**EXERCISE DESCRIPTION:**
For the material below, output exactly the span from the line with "etrans; [exact Hs|]." to the line with "assert (Hmono : ∀", including both, and nothing besides.

**EXERCISE DATA:**
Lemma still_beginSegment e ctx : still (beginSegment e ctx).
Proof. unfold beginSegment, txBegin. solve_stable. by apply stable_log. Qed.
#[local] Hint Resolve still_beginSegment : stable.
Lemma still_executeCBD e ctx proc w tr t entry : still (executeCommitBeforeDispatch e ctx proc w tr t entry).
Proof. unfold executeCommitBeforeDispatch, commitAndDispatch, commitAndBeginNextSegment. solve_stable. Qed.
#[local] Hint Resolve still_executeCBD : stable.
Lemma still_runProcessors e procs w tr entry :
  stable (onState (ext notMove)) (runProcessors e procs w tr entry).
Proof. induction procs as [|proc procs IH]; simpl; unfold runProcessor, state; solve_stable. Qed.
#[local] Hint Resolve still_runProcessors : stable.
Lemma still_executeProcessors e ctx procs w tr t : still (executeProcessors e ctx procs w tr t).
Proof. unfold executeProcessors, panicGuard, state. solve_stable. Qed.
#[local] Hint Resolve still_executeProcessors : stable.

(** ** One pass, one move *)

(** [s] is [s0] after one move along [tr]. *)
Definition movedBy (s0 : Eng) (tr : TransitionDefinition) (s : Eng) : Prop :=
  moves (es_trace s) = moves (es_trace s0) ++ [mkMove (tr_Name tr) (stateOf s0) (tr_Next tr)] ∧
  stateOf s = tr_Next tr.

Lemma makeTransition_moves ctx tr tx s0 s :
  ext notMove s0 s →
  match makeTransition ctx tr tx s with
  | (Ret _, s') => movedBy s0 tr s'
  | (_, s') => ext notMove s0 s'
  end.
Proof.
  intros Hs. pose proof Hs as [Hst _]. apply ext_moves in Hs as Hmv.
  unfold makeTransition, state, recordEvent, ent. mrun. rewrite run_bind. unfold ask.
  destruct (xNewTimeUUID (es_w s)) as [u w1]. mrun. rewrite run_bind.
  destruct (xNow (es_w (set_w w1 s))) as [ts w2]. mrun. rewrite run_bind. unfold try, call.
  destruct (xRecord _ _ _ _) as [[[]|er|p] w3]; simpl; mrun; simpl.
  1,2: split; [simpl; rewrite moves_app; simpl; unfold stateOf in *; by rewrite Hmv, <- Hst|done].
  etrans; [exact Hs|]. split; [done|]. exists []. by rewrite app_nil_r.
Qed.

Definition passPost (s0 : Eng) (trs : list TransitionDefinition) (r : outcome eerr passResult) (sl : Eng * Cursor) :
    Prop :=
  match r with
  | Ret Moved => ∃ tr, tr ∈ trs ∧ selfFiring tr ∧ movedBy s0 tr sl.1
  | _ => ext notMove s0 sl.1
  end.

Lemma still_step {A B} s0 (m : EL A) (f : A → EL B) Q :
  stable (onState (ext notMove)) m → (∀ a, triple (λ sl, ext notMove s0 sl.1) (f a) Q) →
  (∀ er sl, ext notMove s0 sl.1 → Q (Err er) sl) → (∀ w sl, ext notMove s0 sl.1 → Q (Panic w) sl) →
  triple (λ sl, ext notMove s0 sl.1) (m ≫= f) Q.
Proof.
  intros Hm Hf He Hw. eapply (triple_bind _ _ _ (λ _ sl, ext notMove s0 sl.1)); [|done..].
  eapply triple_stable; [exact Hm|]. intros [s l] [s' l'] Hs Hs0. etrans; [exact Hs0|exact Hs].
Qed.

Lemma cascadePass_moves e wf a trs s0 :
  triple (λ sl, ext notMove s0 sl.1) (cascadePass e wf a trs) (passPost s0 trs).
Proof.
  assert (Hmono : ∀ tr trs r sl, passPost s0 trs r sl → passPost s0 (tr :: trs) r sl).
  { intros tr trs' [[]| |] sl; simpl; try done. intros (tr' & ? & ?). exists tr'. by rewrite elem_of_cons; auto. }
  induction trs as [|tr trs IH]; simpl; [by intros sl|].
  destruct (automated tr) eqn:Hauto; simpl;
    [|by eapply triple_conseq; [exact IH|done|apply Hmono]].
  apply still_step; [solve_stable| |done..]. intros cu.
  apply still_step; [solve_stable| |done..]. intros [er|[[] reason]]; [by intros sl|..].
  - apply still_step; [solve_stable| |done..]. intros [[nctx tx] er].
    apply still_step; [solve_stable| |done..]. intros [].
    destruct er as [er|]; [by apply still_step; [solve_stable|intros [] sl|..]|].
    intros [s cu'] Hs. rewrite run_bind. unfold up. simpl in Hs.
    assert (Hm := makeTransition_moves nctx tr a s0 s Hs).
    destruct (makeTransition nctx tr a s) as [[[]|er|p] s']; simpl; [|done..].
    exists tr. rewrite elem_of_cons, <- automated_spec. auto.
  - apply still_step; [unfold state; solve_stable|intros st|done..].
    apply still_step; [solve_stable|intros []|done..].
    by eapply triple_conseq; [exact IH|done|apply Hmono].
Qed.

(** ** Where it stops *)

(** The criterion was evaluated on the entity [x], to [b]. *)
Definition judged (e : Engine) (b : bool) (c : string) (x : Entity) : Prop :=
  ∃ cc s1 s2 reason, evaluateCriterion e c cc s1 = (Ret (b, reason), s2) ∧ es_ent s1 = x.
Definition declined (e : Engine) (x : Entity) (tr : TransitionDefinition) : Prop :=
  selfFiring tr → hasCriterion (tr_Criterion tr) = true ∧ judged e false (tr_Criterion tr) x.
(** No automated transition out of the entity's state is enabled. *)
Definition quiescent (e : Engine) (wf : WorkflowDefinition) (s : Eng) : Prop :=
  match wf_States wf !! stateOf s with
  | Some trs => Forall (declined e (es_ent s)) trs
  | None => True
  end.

* * *

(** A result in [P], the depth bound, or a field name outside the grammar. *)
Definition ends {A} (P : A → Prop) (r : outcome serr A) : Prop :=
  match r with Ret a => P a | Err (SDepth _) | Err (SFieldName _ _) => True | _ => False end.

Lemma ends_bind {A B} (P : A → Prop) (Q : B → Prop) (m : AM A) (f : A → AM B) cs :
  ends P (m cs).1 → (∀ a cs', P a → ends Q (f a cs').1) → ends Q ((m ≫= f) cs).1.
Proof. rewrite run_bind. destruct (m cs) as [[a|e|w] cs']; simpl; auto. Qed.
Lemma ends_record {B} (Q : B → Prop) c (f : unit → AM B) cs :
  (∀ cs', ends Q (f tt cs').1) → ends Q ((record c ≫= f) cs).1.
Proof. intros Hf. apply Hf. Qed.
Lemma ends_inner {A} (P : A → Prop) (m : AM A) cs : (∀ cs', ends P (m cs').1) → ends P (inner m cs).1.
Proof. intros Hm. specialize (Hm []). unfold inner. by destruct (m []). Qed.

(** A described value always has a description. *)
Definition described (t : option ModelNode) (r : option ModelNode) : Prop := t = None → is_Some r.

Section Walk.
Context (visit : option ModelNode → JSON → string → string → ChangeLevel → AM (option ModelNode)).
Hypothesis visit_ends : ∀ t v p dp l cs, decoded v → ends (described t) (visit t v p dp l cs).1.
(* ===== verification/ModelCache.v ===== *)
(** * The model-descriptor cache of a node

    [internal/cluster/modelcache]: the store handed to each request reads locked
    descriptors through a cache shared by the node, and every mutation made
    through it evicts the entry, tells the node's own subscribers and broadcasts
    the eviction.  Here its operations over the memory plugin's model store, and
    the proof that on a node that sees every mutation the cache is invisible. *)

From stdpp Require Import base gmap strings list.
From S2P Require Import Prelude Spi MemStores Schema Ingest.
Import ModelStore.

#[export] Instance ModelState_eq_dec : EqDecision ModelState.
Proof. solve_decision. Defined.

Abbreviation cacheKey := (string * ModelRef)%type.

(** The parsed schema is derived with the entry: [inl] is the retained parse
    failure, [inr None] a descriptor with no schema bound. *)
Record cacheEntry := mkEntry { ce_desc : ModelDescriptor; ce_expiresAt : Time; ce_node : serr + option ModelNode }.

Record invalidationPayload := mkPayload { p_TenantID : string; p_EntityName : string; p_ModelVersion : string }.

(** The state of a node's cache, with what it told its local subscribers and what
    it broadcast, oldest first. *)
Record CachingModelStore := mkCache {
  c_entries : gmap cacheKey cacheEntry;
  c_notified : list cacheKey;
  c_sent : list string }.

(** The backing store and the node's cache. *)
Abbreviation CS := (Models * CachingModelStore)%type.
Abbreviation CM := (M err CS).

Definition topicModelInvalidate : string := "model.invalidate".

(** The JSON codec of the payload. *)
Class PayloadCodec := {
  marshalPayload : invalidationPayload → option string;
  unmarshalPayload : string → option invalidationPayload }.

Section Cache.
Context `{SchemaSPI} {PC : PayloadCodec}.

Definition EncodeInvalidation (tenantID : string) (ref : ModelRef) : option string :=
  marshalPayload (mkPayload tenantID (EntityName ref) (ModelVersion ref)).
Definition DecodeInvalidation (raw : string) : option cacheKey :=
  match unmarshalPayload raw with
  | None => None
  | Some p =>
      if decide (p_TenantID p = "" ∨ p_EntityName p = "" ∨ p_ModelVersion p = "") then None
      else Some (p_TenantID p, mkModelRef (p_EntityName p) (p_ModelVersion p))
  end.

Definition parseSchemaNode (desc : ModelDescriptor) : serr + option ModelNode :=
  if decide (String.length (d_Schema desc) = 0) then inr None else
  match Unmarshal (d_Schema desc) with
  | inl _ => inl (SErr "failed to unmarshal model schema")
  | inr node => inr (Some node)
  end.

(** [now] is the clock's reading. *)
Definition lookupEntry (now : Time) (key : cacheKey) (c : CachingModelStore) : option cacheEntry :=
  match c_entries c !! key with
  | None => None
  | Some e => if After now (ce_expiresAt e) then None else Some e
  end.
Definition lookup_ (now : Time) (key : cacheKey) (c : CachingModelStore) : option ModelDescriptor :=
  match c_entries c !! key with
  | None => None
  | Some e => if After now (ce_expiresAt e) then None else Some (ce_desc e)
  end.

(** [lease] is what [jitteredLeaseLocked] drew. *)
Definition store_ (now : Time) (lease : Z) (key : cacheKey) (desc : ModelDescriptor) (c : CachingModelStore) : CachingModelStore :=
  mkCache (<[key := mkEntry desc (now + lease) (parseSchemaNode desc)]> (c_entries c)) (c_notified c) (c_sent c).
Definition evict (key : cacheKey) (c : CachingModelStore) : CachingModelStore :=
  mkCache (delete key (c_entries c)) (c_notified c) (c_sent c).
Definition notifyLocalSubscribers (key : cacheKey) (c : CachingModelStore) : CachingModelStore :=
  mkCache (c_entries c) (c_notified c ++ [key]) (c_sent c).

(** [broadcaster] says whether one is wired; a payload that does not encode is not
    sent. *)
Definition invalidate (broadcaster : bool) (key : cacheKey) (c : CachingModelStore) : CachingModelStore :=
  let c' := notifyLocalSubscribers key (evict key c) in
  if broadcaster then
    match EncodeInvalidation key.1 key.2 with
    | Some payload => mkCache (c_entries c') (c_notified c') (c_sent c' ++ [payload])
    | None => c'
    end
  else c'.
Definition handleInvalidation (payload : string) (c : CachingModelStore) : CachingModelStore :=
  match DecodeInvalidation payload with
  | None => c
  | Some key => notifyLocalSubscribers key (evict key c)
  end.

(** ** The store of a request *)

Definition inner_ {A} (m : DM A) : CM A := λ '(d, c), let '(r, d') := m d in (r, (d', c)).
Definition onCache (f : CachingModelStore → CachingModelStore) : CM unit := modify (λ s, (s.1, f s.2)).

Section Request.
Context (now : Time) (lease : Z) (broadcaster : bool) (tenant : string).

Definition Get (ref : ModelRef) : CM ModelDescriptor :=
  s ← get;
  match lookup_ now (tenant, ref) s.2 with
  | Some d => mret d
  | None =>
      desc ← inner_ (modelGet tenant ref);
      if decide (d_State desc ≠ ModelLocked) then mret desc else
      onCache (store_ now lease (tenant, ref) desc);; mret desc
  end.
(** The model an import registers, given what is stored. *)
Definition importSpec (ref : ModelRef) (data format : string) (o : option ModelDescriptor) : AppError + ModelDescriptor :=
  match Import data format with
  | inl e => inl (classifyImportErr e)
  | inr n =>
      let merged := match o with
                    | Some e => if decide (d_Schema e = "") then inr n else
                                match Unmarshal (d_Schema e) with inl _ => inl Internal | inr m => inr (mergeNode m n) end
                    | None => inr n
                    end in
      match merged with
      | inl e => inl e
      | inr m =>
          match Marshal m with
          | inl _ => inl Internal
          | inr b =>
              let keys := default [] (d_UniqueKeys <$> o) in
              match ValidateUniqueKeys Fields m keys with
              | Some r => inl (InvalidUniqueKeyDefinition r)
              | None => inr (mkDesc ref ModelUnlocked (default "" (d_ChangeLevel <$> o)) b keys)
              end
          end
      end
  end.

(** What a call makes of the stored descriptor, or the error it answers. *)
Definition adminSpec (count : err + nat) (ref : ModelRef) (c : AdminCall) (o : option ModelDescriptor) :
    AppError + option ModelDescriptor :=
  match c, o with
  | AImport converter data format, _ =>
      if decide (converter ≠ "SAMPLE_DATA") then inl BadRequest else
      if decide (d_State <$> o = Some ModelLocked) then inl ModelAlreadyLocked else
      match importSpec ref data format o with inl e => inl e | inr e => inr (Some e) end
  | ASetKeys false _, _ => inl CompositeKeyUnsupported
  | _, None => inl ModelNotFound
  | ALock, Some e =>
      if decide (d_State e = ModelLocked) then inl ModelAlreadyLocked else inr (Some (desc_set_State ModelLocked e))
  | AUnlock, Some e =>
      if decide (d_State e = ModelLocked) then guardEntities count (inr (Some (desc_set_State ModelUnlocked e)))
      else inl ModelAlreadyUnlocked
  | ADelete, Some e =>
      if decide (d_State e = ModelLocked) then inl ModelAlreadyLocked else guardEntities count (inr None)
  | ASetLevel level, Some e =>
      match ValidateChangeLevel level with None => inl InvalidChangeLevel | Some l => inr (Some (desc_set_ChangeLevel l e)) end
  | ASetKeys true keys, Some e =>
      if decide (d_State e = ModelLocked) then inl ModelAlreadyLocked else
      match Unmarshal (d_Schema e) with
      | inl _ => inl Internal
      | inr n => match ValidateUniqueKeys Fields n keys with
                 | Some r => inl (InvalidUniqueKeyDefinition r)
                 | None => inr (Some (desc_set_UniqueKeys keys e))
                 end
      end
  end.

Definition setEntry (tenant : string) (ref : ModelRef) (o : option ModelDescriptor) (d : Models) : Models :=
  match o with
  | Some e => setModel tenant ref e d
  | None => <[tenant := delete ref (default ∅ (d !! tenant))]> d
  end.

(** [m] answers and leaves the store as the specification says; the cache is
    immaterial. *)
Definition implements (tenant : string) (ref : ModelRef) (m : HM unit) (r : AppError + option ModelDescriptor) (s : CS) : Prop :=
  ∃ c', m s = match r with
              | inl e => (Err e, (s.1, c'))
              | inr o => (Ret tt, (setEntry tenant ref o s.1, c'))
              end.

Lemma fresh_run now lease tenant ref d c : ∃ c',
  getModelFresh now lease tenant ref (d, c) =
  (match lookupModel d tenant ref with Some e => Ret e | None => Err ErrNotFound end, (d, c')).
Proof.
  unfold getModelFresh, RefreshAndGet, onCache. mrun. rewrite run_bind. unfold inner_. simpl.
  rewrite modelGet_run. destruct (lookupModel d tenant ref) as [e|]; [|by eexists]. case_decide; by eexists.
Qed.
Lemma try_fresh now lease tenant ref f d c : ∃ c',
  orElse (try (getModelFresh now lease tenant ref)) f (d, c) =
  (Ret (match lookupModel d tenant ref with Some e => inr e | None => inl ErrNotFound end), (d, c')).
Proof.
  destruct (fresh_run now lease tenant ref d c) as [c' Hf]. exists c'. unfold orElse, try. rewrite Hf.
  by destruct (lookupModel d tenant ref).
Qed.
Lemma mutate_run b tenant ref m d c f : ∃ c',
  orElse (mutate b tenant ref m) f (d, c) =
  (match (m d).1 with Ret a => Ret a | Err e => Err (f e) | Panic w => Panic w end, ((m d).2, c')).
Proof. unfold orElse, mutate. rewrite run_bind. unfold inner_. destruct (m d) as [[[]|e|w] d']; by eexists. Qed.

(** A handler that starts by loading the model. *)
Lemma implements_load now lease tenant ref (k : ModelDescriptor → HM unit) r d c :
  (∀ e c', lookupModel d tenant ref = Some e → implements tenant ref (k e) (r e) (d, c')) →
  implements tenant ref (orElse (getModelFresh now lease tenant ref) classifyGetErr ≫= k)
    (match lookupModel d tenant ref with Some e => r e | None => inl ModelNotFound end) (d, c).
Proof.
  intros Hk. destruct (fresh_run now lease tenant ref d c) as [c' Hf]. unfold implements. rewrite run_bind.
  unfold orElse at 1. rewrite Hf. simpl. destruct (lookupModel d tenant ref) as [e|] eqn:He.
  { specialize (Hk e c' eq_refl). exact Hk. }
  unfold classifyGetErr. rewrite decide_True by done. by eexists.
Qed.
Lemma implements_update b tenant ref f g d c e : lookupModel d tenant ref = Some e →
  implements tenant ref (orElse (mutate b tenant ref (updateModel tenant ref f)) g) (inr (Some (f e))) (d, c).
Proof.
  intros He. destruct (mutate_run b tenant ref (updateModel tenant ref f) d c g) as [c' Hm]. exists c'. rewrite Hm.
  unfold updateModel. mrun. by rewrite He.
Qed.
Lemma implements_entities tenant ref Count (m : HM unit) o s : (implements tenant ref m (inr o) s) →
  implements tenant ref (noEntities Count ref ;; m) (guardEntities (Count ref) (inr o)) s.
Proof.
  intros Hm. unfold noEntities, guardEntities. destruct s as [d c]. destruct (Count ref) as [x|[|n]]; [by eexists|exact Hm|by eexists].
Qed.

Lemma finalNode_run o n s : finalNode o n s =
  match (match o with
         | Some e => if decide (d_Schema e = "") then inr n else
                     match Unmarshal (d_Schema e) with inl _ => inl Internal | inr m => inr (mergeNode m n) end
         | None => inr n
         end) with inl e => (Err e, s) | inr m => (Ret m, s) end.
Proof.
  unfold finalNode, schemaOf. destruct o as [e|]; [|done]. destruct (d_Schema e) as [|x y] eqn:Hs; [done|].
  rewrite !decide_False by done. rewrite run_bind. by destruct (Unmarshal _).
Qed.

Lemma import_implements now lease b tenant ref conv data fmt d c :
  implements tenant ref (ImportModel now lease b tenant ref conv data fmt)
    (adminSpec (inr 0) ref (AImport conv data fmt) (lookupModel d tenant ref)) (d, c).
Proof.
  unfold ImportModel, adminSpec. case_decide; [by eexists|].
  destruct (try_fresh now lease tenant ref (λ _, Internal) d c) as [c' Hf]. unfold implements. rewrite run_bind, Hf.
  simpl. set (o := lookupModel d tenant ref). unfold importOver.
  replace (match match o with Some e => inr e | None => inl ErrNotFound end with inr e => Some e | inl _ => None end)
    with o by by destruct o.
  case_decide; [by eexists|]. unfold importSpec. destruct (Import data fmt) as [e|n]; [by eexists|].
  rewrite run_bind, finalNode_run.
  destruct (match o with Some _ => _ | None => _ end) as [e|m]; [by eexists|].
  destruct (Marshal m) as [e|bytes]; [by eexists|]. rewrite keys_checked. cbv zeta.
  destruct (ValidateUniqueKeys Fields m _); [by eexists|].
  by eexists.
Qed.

---

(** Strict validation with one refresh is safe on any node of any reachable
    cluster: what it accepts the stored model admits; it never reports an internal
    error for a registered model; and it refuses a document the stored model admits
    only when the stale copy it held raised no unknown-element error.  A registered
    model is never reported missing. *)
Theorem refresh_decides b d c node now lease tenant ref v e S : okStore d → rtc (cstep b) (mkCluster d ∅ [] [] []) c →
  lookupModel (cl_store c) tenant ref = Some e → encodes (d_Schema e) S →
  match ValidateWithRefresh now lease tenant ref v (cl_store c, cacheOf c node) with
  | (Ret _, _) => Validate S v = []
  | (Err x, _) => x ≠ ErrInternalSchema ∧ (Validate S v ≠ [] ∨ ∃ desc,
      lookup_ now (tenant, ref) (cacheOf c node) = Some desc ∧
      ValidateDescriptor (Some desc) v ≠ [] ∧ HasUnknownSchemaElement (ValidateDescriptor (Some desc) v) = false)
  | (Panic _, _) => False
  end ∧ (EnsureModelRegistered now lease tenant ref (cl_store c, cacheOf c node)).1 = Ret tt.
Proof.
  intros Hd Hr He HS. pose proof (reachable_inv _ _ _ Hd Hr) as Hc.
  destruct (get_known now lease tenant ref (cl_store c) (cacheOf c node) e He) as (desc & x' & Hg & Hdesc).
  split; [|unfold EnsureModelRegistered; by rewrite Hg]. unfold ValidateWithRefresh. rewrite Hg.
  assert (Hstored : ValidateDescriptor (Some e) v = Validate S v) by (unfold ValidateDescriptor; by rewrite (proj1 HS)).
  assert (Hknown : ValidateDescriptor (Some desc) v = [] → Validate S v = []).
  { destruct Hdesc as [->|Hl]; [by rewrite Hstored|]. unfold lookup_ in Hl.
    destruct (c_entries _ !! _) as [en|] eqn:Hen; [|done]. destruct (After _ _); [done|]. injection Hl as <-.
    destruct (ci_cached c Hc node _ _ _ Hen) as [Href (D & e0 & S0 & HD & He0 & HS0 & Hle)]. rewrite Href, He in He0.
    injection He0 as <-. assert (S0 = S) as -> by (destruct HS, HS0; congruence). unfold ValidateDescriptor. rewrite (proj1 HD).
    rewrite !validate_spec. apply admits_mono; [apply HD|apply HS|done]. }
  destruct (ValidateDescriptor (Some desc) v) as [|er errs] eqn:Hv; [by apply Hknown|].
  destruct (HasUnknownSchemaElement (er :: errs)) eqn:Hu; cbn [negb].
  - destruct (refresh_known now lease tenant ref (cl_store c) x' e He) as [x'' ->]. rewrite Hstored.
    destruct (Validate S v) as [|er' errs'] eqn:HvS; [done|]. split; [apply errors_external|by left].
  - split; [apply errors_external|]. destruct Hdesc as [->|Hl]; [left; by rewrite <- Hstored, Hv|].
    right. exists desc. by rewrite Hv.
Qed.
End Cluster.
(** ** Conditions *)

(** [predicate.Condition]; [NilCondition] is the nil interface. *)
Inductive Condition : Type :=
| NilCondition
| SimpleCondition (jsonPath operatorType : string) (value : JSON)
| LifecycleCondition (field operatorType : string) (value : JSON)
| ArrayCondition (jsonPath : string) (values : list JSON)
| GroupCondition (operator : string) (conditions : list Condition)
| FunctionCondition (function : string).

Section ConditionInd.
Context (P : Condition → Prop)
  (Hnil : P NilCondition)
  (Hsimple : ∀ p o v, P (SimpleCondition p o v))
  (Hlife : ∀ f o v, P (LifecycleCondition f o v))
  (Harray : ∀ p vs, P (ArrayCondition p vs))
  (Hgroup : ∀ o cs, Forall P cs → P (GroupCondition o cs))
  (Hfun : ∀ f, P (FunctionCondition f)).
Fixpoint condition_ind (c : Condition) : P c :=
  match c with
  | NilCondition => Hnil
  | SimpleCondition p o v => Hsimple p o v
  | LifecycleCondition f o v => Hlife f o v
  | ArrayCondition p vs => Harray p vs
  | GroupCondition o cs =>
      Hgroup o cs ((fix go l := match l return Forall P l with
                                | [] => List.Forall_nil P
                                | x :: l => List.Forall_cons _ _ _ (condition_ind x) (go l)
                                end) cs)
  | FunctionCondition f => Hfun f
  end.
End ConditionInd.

**RESULT FOR THIS TASK:**
  etrans; [exact Hs|]. split; [done|]. exists []. by rewrite app_nil_r.
Qed.

Definition passPost (s0 : Eng) (trs : list TransitionDefinition) (r : outcome eerr passResult) (sl : Eng * Cursor) :
    Prop :=
  match r with
  | Ret Moved => ∃ tr, tr ∈ trs ∧ selfFiring tr ∧ movedBy s0 tr sl.1
  | _ => ext notMove s0 sl.1
  end.

Lemma still_step {A B} s0 (m : EL A) (f : A → EL B) Q :
  stable (onState (ext notMove)) m → (∀ a, triple (λ sl, ext notMove s0 sl.1) (f a) Q) →
  (∀ er sl, ext notMove s0 sl.1 → Q (Err er) sl) → (∀ w sl, ext notMove s0 sl.1 → Q (Panic w) sl) →
  triple (λ sl, ext notMove s0 sl.1) (m ≫= f) Q.
Proof.
  intros Hm Hf He Hw. eapply (triple_bind _ _ _ (λ _ sl, ext notMove s0 sl.1)); [|done..].
  eapply triple_stable; [exact Hm|]. intros [s l] [s' l'] Hs Hs0. etrans; [exact Hs0|exact Hs].
Qed.

Lemma cascadePass_moves e wf a trs s0 :
  triple (λ sl, ext notMove s0 sl.1) (cascadePass e wf a trs) (passPost s0 trs).
Proof.
  assert (Hmono : ∀ tr trs r sl, passPost s0 trs r sl → passPost s0 (tr :: trs) r sl).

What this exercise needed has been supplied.